Echó a andar por el pantanal helado. Excepto el negro con quien se había cruzado por el camino, la zona estaba desierta. Anduvo con mucha precaución puesto que no llevaba linterna, aunque por fortuna le alumbraba la luna. Además, había estado allí tantas veces últimamente que se conocía el camino de memoria.

La hoguera junto al yacimiento de brea estaba encendida, tal y como había supuesto. Proporcionaba suficiente luz para el trabajo que debía realizar y era perfecta para lo que tenía en mente. Abrió la bolsa.

La nueva pólvora que había fabricado estaba aún por probar. Aunque se hallaba cerca del campamento, ésos eran el mejor lugar y el momento idóneo para hacerlo. Si bien sabía que su bomba funcionaría, le faltaba práctica. Se dijo que esa clase de cosas no se olvidaban tan fácilmente, como echar un polvo. Sonrió y empezó a silbar Yankee Doodle.

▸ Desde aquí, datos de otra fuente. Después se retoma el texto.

(* ===== verification/GroupOrder.v ===== *)
(** The order of the curve.  The scalars of src/crypto/crypto-ops.c are reduced modulo
    the prime [l], and key images, hashed points and derivations are multiplied by the
    cofactor 8: the points of the curve are the [8 l] sums of a multiple of the base
    point and a multiple of a point of order 8, so [8 l] times any point is neutral. *)

From Stdlib Require Import Znumtheory.
From S2P Require Import Prelude.
From S2P Require Import Primality.
From S2P Require Import Fe.
From S2P Require Import Ge.
From S2P Require Import Edwards.
From S2P Require Import Sc.
From S2P Require Import ScalarMult.
From S2P Require Import BasePoint.
From S2P Require Import PointCodec.
Import Primality Fe Ge Edwards ScalarMult BasePoint PointCodec.

Module GroupOrder.

#[local] Open Scope list_scope.
#[local] Open Scope Z_scope.

#[local] Hint Resolve padd_curve popp_curve neutral_curve zmul_curve : core.

(** ** Counting *)

Lemma pigeonhole N M (f : Z -> Z) : 0 <= M -> (forall n, 0 <= n < N -> 0 <= f n < M) ->
  (forall n m, 0 <= n < N -> 0 <= m < N -> f n = f m -> n = m) -> N <= M.
Proof.
  intros HM Hf Hinj. assert (NoDup (f <$> seqZ 0 N)) as Hnd.
  { apply NoDup_fmap_2_strong; [|apply NoDup_seqZ]. intros x y Hx%elem_of_seqZ Hy%elem_of_seqZ. apply Hinj; lia. }
  assert (f <$> seqZ 0 N ⊆+ seqZ 0 M) as Hs.
  { apply NoDup_submseteq; [done|]. intros x (n & -> & Hn)%list_elem_of_fmap. apply elem_of_seqZ in Hn. apply elem_of_seqZ. apply Hf. lia. }
  apply submseteq_length in Hs. rewrite length_fmap, !length_seqZ in Hs. destruct (Z.le_gt_cases N 0); [lia|]. apply Z2Nat.inj_le; lia.
Qed.

(** A point is its ordinate and the parity of its abscissa: there are at most [2 p]. *)
Definition index (P : point) : Z := P.2 + p * (P.1 mod 2).

Lemma index_range P : curve P -> 0 <= index P < 2 * p.
Proof.
  intros [_ [_ Hy]]. unfold index. pose proof (Z.mod_pos_bound P.1 2 ltac:(lia)) as Hb. assert (0 < p) by reflexivity.
  generalize dependent (P.1 mod 2). intros b Hb. nia.
Qed.

Lemma index_inj P Q : curve P -> curve Q -> index P = index Q -> P = Q.
Proof.
  intros HP HQ E. apply encode_inj; [done..|]. unfold encode, index in *. pose proof HP as [_ [_ H1]]. pose proof HQ as [_ [_ H2]].
  pose proof (Z.mod_pos_bound P.1 2 ltac:(lia)) as B1. pose proof (Z.mod_pos_bound Q.1 2 ltac:(lia)) as B2. assert (0 < p) by reflexivity.
  assert (P.1 mod 2 = Q.1 mod 2) as Eb by (generalize dependent (P.1 mod 2); generalize dependent (Q.1 mod 2); intros; nia).
  f_equal. rewrite Eb in *. lia.
Qed.

(** ** Orders *)

Lemma coprime_orders m n P : curve P -> Z.coprime m n -> zmul m P = neutral -> zmul n P = neutral -> P = neutral.
Proof.
  intros HP Hc Hm Hn. destruct (Z.Bezout_coprime _ _ Hc) as (u & v & E). rewrite <- (zmul_1 P), <- E, zmul_add, !zmul_mul, Hm, Hn, !zmul_neutral by done.
  by apply padd_neutral.
Qed.

Lemma prime_l : Z.prime Sc.l.
Proof.
  unfold Sc.l. certify 276602624281642239937218680557139826668747. certify 19757330305831588566944191468367130476339.
  certify 172054593956031949258510691. certify 4434155615661930479. certify 1257559732178653. certify2 1224481 531581; small.
Qed.

(** A point of order 8. *)
Definition T8 : point :=
  (14399317868200118260347934320527232580618823971194345261214217575416788799818,
   55188659117513257062467267217118295137698188065244968500265048394206261417927).

Lemma T8_curve : curve T8.
Proof. split; [vm_compute; reflexivity|]. split; split; vm_compute; (reflexivity || discriminate). Qed.

(** Four times the point is [(0, -1)]. *)
Lemma T8_multiples : zmul 4 T8 = (0, p - 1) /\ zmul 8 T8 = neutral.
Proof.
  assert (denotes T8 T8) as H1 by (split; [split; reflexivity|exact T8_curve]).
  assert (denotes (p - value fe_sqrtm1, 0) (padd T8 T8)) as H2 by (eapply adds_ok_spec; [exact H1|exact H1|vm_compute; reflexivity]).
  assert (denotes (0, p - 1) (padd (padd T8 T8) (padd T8 T8))) as H4 by (eapply adds_ok_spec; [exact H2|exact H2|vm_compute; reflexivity]).
  assert (denotes (0, 1) (padd (padd (padd T8 T8) (padd T8 T8)) (padd (padd T8 T8) (padd T8 T8)))) as H8
    by (eapply adds_ok_spec; [exact H4|exact H4|vm_compute; reflexivity]).
  change (zmul 4 T8) with (padd (padd T8 T8) (padd T8 T8)).
  change (zmul 8 T8) with (padd (padd (padd T8 T8) (padd T8 T8)) (padd (padd T8 T8) (padd T8 T8))).
  generalize dependent (padd (padd (padd T8 T8) (padd T8 T8)) (padd (padd T8 T8) (padd T8 T8))). intros Q8 [E8 [_ R8]].
  generalize dependent (padd (padd T8 T8) (padd T8 T8)). intros Q4 [E4 [_ R4]].
  split; symmetry; (apply reduced_eq; [split; split; vm_compute; (reflexivity || discriminate)|assumption..]).
Qed.

Lemma l_coprime n : 0 < n < Sc.l -> Z.coprime Sc.l n.
Proof. intros Hn. apply Z.coprime_prime_l; [apply prime_l|]. intros Hd. apply Z.divide_pos_le in Hd; lia. Qed.

Section grid.
Context (B T8 : point) (HB : curve B) (HT : curve T8).
Context (B_order : zmul Sc.l B = neutral) (B_other : B <> neutral) (T8_order : zmul 8 T8 = neutral) (T8_fourfold : zmul 4 T8 <> neutral).

Lemma B_exact n : 0 < n < Sc.l -> zmul n B <> neutral.
Proof.
  intros Hn H. assert (B = neutral) as E by (apply (coprime_orders Sc.l n); [done|by apply l_coprime|exact B_order|done]). done.
Qed.

(** A multiple of [n] is 4 modulo 8. *)
Lemma T8_exact n : 0 < n < 8 -> zmul n T8 <> neutral.
Proof.
  intros Hn H. assert (zmul 4 T8 = neutral) as E; [|exact (T8_fourfold E)].
  assert (exists k, 4 = (k * n) mod 8) as [k ->].
  { assert (n = 1 \/ n = 2 \/ n = 3 \/ n = 4 \/ n = 5 \/ n = 6 \/ n = 7) as Hc by lia.
    destruct Hc as [-> |[-> |[-> |[-> |[-> |[-> | ->]]]]]]; [exists 4|exists 2|exists 4|exists 1|exists 4|exists 2|exists 4]; reflexivity. }
  rewrite zmul_mod, zmul_mul, H by (done || exact T8_order). apply zmul_neutral.
Qed.

(** ** The points *)

(** The sums of the multiples of both points. *)
Definition grid (n : Z) : point := padd (zmul (n mod Sc.l) B) (zmul (n / Sc.l) T8).

Lemma grid_curve n : curve (grid n).
Proof. unfold grid. auto. Qed.

Lemma difference i j (P : point) : curve P -> zmul i P = zmul j P -> zmul (i - j) P = neutral.
Proof. intros HP H. by rewrite <- Z.add_opp_r, zmul_add, zmul_opp, H, padd_popp by auto. Qed.

Lemma exact_inj n i j P : curve P -> (forall k, 0 < k < n -> zmul k P <> neutral) -> 0 <= i < n -> 0 <= j < n -> zmul i P = zmul j P -> i = j.
Proof.
  intros HP Hn Hi Hj H. destruct (Z.lt_trichotomy i j) as [Hlt|[->|Hlt]]; [|done|].
  - destruct (Hn (j - i)); [lia|]. by apply difference.
  - destruct (Hn (i - j)); [lia|]. by apply difference.
Qed.

(** Multiples of both points are different but for the neutral element. *)
Lemma grid_independent i j i' j' : padd (zmul i B) (zmul j T8) = padd (zmul i' B) (zmul j' T8) -> zmul i B = zmul i' B /\ zmul j T8 = zmul j' T8.
Proof.
  intros H. assert (zmul (i - i') B = zmul (j' - j) T8) as E.
  { rewrite <- !Z.add_opp_r, !zmul_add, !zmul_opp by auto.
    replace (padd (zmul j' T8) (popp (zmul j T8))) with (padd (padd (zmul i' B) (zmul j' T8)) (padd (popp (zmul i' B)) (popp (zmul j T8)))).
    - rewrite <- H. rewrite !padd_assoc by auto. f_equal. rewrite (padd_swap (zmul j T8)), padd_popp, padd_neutral_r by auto. done.
    - rewrite !padd_assoc by auto. rewrite (padd_swap (zmul j' T8)) by auto. rewrite <- padd_assoc, padd_popp, padd_neutral by auto. done. }
  assert (zmul (i - i') B = neutral) as E0.
  { apply (coprime_orders Sc.l 8); [auto|apply l_coprime; split; reflexivity| |].
    - by rewrite <- zmul_mul, Z.mul_comm, zmul_mul, B_order, zmul_neutral.
    - by rewrite E, <- zmul_mul, Z.mul_comm, zmul_mul, T8_order, zmul_neutral. }
  pose proof E0 as E1. rewrite E in E1.
  assert (forall P a b, curve P -> zmul (a - b) P = neutral -> zmul a P = zmul b P) as Hd.
  { intros P a b HP H0. replace a with (a - b + b) by lia. rewrite zmul_add, H0 by done. by apply padd_neutral, zmul_curve. }
  split; [by apply Hd|]. symmetry. by apply Hd.
Qed.

Lemma grid_inj n m : 0 <= n < 8 * Sc.l -> 0 <= m < 8 * Sc.l -> grid n = grid m -> n = m.
Proof.
  intros Hn Hm H. assert (0 < Sc.l) as Hl by reflexivity. apply grid_independent in H as [E1 E2].
  apply (exact_inj Sc.l) in E1; [|done|apply B_exact|by apply Z.mod_pos_bound..].
  apply (exact_inj 8) in E2; [|done|apply T8_exact|split; [apply Z.div_pos; lia|apply Z.div_lt_upper_bound; lia]..].
  rewrite (Z.div_mod n Sc.l), (Z.div_mod m Sc.l) by lia. by rewrite E1, E2.
Qed.

Lemma grid_order n : zmul (8 * Sc.l) (grid n) = neutral.
Proof.
  unfold grid. rewrite zmul_padd by auto. rewrite <- !zmul_mul by done.
  rewrite (Z.mul_comm (8 * Sc.l) (n mod Sc.l)), (Z.mul_assoc (n mod Sc.l)), zmul_mul, B_order, zmul_neutral by done.
  replace (8 * Sc.l * (n / Sc.l)) with (Sc.l * (n / Sc.l) * 8) by ring. rewrite zmul_mul, T8_order, zmul_neutral by done. by apply padd_neutral.
Qed.

(** The order of every point divides [8 l]: a point of another order and the grid would
    be more than [2 p] points. *)
Lemma grid_exhausts P : curve P -> zmul (8 * Sc.l) P = neutral.
Proof.
  intros HP. destruct (decide (zmul (8 * Sc.l) P = neutral)) as [|Hne]; [done|exfalso].
  set (f := fun n => if n <? 8 * Sc.l then grid n else padd P (grid (n - 8 * Sc.l))).
  assert (forall n, curve (f n)) as Hf by (intros n; unfold f; destruct (_ <? _); auto using grid_curve).
  assert (forall n m, grid n = padd P (grid m) -> False) as Hdis.
  { intros n m E. apply Hne. assert (zmul (8 * Sc.l) (grid n) = padd (zmul (8 * Sc.l) P) (zmul (8 * Sc.l) (grid m))) as E'
      by (rewrite E; apply zmul_padd; auto using grid_curve).
    rewrite !grid_order, padd_neutral_r in E' by auto. done. }
  assert (16 * Sc.l <= 2 * p) as Hle; [|vm_compute in Hle; by destruct Hle].
  apply (pigeonhole _ _ (fun n => index (f n))); [vm_compute; discriminate|intros; by apply index_range|].
  intros n m Hn Hm E. apply index_inj in E; [|done..]. unfold f in E.
  destruct (Z.ltb_spec n (8 * Sc.l)), (Z.ltb_spec m (8 * Sc.l)).
  - apply grid_inj; [lia..|done].
  - destruct (Hdis _ _ E).
  - destruct (Hdis m (n - 8 * Sc.l)). done.
  - assert (grid (n - 8 * Sc.l) = grid (m - 8 * Sc.l)) as E2; [|apply grid_inj in E2; lia].
    rewrite <- (padd_cancel (popp P) (grid (n - 8 * Sc.l))), <- (padd_cancel (popp P) (grid (m - 8 * Sc.l))) by auto using grid_curve.
    rewrite popp_popp by done. by rewrite E.
Qed.
End grid.

Lemma curve_order P : curve P -> zmul (8 * Sc.l) P = neutral.
Proof.
  destruct T8_multiples as [H4 H8]. apply (grid_exhausts B T8 B_curve T8_curve B_order); [discriminate|exact H8|rewrite H4; discriminate].
Qed.

End GroupOrder.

De repente oyó un ruido y se quedó inmóvil.

51

Jueves 15 de febrero. Inmediatamente después de la medianoche

Un ruido sordo despertó a Goldsmith. Se había acostumbrado a dormir abajo, junto a la chimenea, para mantenerse alejado de su esposa y sus continuos reproches. La chimenea no le servía de mucho, puesto que estaba apagada. En realidad, esa noche había decidido dormir en la cama, pero Deborah le había echado alegando que se movía demasiado. No le importó, pues necesitaba estar solo para reflexionar. Además, Gretel no le permitía conciliar el sueño.